La mano derecha de Montoro no se atreve a asegurar que hubiera malversación en el 1-O

Felipe Martínez Rico, subsecretario de Hacienda desde noviembre de 2016 a junio de 2018./RTVE
Felipe Martínez Rico, subsecretario de Hacienda desde noviembre de 2016 a junio de 2018. / RTVE

Martínez Rico deja no obstante abierta la puerta a que la Generalitat ocultara el delito porque la información a veces no era «completa o exacta»

Melchor Sáiz-Pardo
MELCHOR SÁIZ-PARDOMadrid

Fue el alto cargo al que Cristobal Montoro ordenó dejarse la vista analizando las cuentas intervenidas de la Generalitat para evitar que el Govern de Carles Puigdemont destinara dinero público para promocionar u organizar el referéndum de independencia. Pero Felipe Martínez Rico, subsecretario de Hacienda desde noviembre de 2016 a junio de 2018, no pudo ante el Supremo dictar 'sentencia definitiva' sobre si hubo o no malversación, uno de los cargos a los que se enfrentan los encausados independentistas.

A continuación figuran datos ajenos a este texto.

(** Uploading keeps the tables free of thumbnails and of ownerless rows, and
    an answered upload's row is there. *)
Lemma put_effect_row r n n' st d :
  unthumbed (nd_db n) -> put_effect r n n' (Ok (NRes st d)) ->
  exists row, holding (nds_sha256 d) row (nd_db n').
Proof.
  intros [Ht Ho] [[Hno _]|[(d0 & x & [= -> ->] & Hd & Hdb & _ & [row Hl])|(d0 & b & c & [= -> ->] & _ & _ & Hd & _ & Hdb)]].
  - by destruct (Hno st d).
  - exists row. rewrite Hdb, Hd. by split_and!.
  - rewrite Hd, Hdb. destruct (insert_row_present b (nd_db n)) as [row Hrow]. exists row.
    split_and!; simpl; [by destruct (insert_row_fields b (nd_db n)) as (_ & _ & _ & ->)| |done].
    intros h rw Hl. by apply (insert_row_owned b "anonymous" (nd_db n) Ho h rw).
Qed.

(** C7: an acknowledged upload stays. On a node configured as deployed, from any consistent
    state in which rows have owners and there are no thumbnails: once PUT /upload
    answered with a descriptor, then after any further requests and prune cycles,
    with statements failing at any point, as long as none of them deletes this
    hash, a plain download of it succeeds and returns bytes with this hash. *)
Theorem upload_durable genuine now r st d n n1 qs now' g :
  (forall a b, genuine a -> genuine b -> sha256 a = sha256 b -> a = b) ->
  node_ok genuine n -> unthumbed (nd_db n) -> body_ok genuine r ->
  serve_put cfg now r n = (Ok (NRes st d), n1) ->
  Forall (op_ok cfg genuine true) qs -> Forall (spares (nds_sha256 d)) qs ->
  find_hash (nq_filename g) = Some (nds_sha256 d) ->
  nq_head g = false -> truthy_str (nq_ifNoneMatch g) = None -> truthy_str (nq_range g) = None ->
  let n2 := set_nd_faults [] (run_node cfg native qs n1) in
  exists body, (blobRoute native now' g n2).1 = Ok (Some (NRes 200 body)) /\
    sha256 (bb_bytes body) = nds_sha256 d.
Proof.
  intros Hnc Hok Hun Hb Hput Hqs Hsp Hg Hhd Hinm Hrg n2.
  assert (inv genuine true n) as Hinv by (split; [done|intros _; apply Hun]).
  assert (inv genuine true n1) as Hinv1.
  { pose proof (dkeeps_with_auth cfg (inv genuine true) now r (fun ctx => putUpload now cfg ctx r)) as HK.
    unfold serve_put in Hput. replace n1 with (with_auth cfg now r (fun ctx => putUpload now cfg ctx r) n).2
      by by rewrite Hput. apply HK; [|done]. intros ctx. by apply putUpload_inv. }
  assert (inv genuine true (run_node cfg native qs n1)) as [Hok2 _] by by apply run_node_inv.
  pose proof (serve_put_outcome now r n) as HE. rewrite Hput in HE.
  destruct (put_effect_row r n n1 st d Hun (proj2 HE)) as [row Hrow].
  destruct (run_node_holding qs (nds_sha256 d) row n1 Hsp Hrow) as (_ & _ & Hl).
  pose proof (download_exact genuine native now' g (nds_sha256 d) n2 Hok2 I Hg Hhd Hinm) as HD.
  simpl in HD. rewrite Hl, Hrg in HD. destruct HD as (data & Hs & ->). eexists. by split.
Qed.
End Deploy.
Definition config_fields : list (string * schema) :=
  [("publicDomain", ZDefault ZString (JStr ""));
   ("databasePath", ZOptional ZString);
   ("database", ZOptional DatabaseSchema);
   ("host", ZDefault ZString (JStr "0.0.0.0"));
   ("port", ZDefault (ZNumber [ZInt; ZMin 1; ZMax 65535]) (jint 3000));
   ("storage", or_parsed StorageSchema);
   ("upload", or_parsed UploadSchema);
   ("mirror", or_parsed MirrorSchema);
   ("delete", or_parsed DeleteSchema);
   ("list", or_parsed ListSchema);
   ("landing", or_parsed LandingSchema);
   ("media", or_parsed MediaSchema);
   ("prune", or_parsed PruneSchema);
   ("dashboard", or_parsed DashboardSchema);
   ("report", or_parsed ReportSchema)].

(** The deprecated path: merged into the database section. *)
Definition merge_database (raw : jsval) : option jsval :=
  let given := jget raw "database" in
  let path := jget raw "databasePath" in
  let section := if is_undefined (jget given "path") && negb (is_undefined path)
                 then with_key "path" path (entries_of given) else entries_of given in
  match zparse DatabaseSchema (JObj section) with
  | Some database => Some (JObj (with_key "database" database (drop_key "databasePath" (entries_of raw))))
  | None => None
  end.

Definition ConfigSchema : schema := ZTransform (ZObject config_fields) merge_database.
End Schemas.

(** ** The file *)

(** The name of the placeholder at the start of a string: [\$\{([^}]+)\}]. *)
Definition placeholder (s : string) : option string :=
  match s with
  | String c (String d s) =>
      if Ascii.eqb c "$" && Ascii.eqb d "{" then
        match span (fun e => negb (Ascii.eqb e "}")) s with
        | ("", _) | (_, "") => None
        | (name, _) => Some name
        end
      else None
  | _ => None
  end.

(** [Deno.env.get(name) ?? `${name}`] *)
Definition env_value (env : string -> option string) (name : string) : string :=
  default ("${" +:+ name +:+ "}") (env name).

(** The replacement, from left to right; [skip] characters belong to the
    placeholder replaced last. *)
Fixpoint interpolate (env : string -> option string) (skip : nat) (s : string) : string :=
  match s with
  | "" => ""
  | String c s' =>
      match skip with
      | S k => interpolate env k s'
      | O => match placeholder s with
             | Some name => env_value env name +:+ interpolate env (String.length name + 2) s'
             | None => String c (interpolate env 0 s')
             end
      end
  end.

Fixpoint interpolateEnv (env : string -> option string) (value : jsval) : jsval :=
  match value with
  | JStr s => JStr (interpolate env 0 s)
  | JArr l => JArr (map (interpolateEnv env) l)
  | JObj l => JObj (map (fun e => (fst e, interpolateEnv env (snd e))) l)
  | _ => value
  end.

Inductive ConfigFile := FileMissing | FileUnreadable | FileText (text : string).
Inductive LoadFailure := LoadThrows | LoadExits.

(** The parser of the file; [None] when it throws. *)
Class Yaml := { parseYaml : string -> option jsval }.

Definition loadConfig `{Zod} `{Yaml} (env : string -> option string) (file : ConfigFile) : exc LoadFailure jsval :=
  let raw := match file with
             | FileMissing => Ok (JObj [])
             | FileUnreadable => Throw LoadThrows
             | FileText text => match parseYaml text with Some v => Ok v | None => Throw LoadThrows end
             end in
  match raw with
  | Throw e => Throw e
  | Ok raw => match zparse ConfigSchema (interpolateEnv env raw) with Some c => Ok c | None => Throw LoadExits end
  end.

(** ** The inferred type *)

Record DbConfig := { dc_path : string; dc_url : option string; dc_authToken : option string }.
Record S3Section := {
  ss_endpoint : string; ss_bucket : string; ss_accessKey : string; ss_secretKey : string;
  ss_region : option string; ss_publicURL : option string; ss_tmpDir : string
}.

(** The settings of the routes are the record [NConfig] they are modelled
    with, the others are fields of their own. *)
Record SConfig := {
  sc_routes : NConfig;
  sc_database : DbConfig;
  sc_host : string;
  sc_port : Z;
  sc_backend : string;
  sc_local : option string;
  sc_s3 : option S3Section;
  sc_workers : Z;
  sc_maxJobsPerWorker : Z;
  sc_throughputWindowMs : Z;
  sc_connectTimeout : Z;
  sc_bodyTimeout : Z;
  sc_landing : bool;
  sc_title : string;
  sc_initialDelayMs : Z;
  sc_intervalMs : Z;
  sc_dashboard : bool;
  sc_username : string;
  sc_password : string;
  sc_lookupRelays : list string;
  sc_maintainAspectRatio : bool
}.

Definition as_bool (v : jsval) : option bool := match v with JBool b => Some b | _ => None end.
Definition as_str (v : jsval) : option string := match v with JStr s => Some s | _ => None end.
Definition as_num (v : jsval) : option num := match v with JNum n => Some n | _ => None end.
Definition as_int (v : jsval) : option Z := match v with JNum n => num_int n | _ => None end.
Definition as_list {A} (f : jsval -> option A) (v : jsval) : option (list A) :=
  match v with JArr l => mapM f l | _ => None end.
(** An optional property. *)
Definition as_opt {A} (f : jsval -> option A) (v : jsval) : option (option A) :=
  if is_undefined v then Some None else Some <$> f v.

Martínez Rico, como hiciera su jefe Montoro el pasado 27 de febrero ante el alto tribunal, no quiso asegurar de manera tajante, tal y como sostienen la Fiscalía y la Abogacía del Estado, que el Govern usara partidas camufladas para pagar la organización consulta, el material electoral, los envíos postales, las campañas o a los supuestos observadores internacionales para supervisar la votación.

Si el exministro adujo en su momento ante la sala que el «control pudo ser defraudado» para dejar abierta la puerta a la malversación al no poder presentar pruebas fehacientes del delito, este martes el que fuera su mano derecha también se apuntó a abonar esa sospecha al afirmar que la información que remitía la Generalitat en vísperas del 1-O no simpre era «completa o exacta» y que, precisamente por ello, en varias ocasiones denunciaron esta supuesta opacidad ante la Fiscalía.

El exsubsecretario dijo que el Govern dio «cumplimiento formal» (insistió varias veces en el adjetivo de «formal») a las «remisiones de información» a las que les obligaba la intervención de sus cuentas, pero aclaró que una cosa eran los datos y otra la «realidad material» que, dijo, es «mucho más compleja«.

«No tengo conocimiento que desde el Ministerio hayamos vinculado al referéndum a los expedientes» que supervisaron, reconoció el exalto funcionario, para luego seguir sembrando la duda sobre la supuesta malversación, sobre todo ante las informaciones «insatisfactorias» que llegaban desde el Govern cada vez que se pedían aclaraciones sobre los gastos. Martínez Rico insistió en que la Generalitat pudo engañar al Estado porque la intervención tiene «los límites que tiene» y se basaba exclusivamente en los datos que proporcionaban los propios organismos de la Administración automómica.

«Todos los elementos»

Ni siquiera cuando la Fiscalía y la Abogacía del Estado le preguntaron directamente por si existió o no malversación de dinero público para sufragar el 1-O, Martínez respondió con claridad. «El Ministerio puso todos los elementos a su disposición para el seguimiento del gasto de la comunidad autómoma». Otra cosa, insistió, es «la realidad material de los hechos», dando a entender, de nuevo, que las cuentas que entregaba el Govern de Puigdemont podían estar falseadas.

El hombre de confianza de Montoro tuvo que admitir que, hasta donde llegaron las investigaciones de Hacienda, las facturas libradas para las campañas de publicidad del referéndum, a pesar de exitir, no fueron abonadas por la Generalitat. Pero eso sí, explicó, fue totalmente inusual que el Govern recurriera a liberar un «fondo de contigencia» de 3,4 millones de euros para las campañas institucionales para promocionar esas campañas, que luego, hasta donde sabe el Estado, no llegó a abonar, dejando a los proveedores un importante pufo que, según la Generalitat, nunca han reclamado.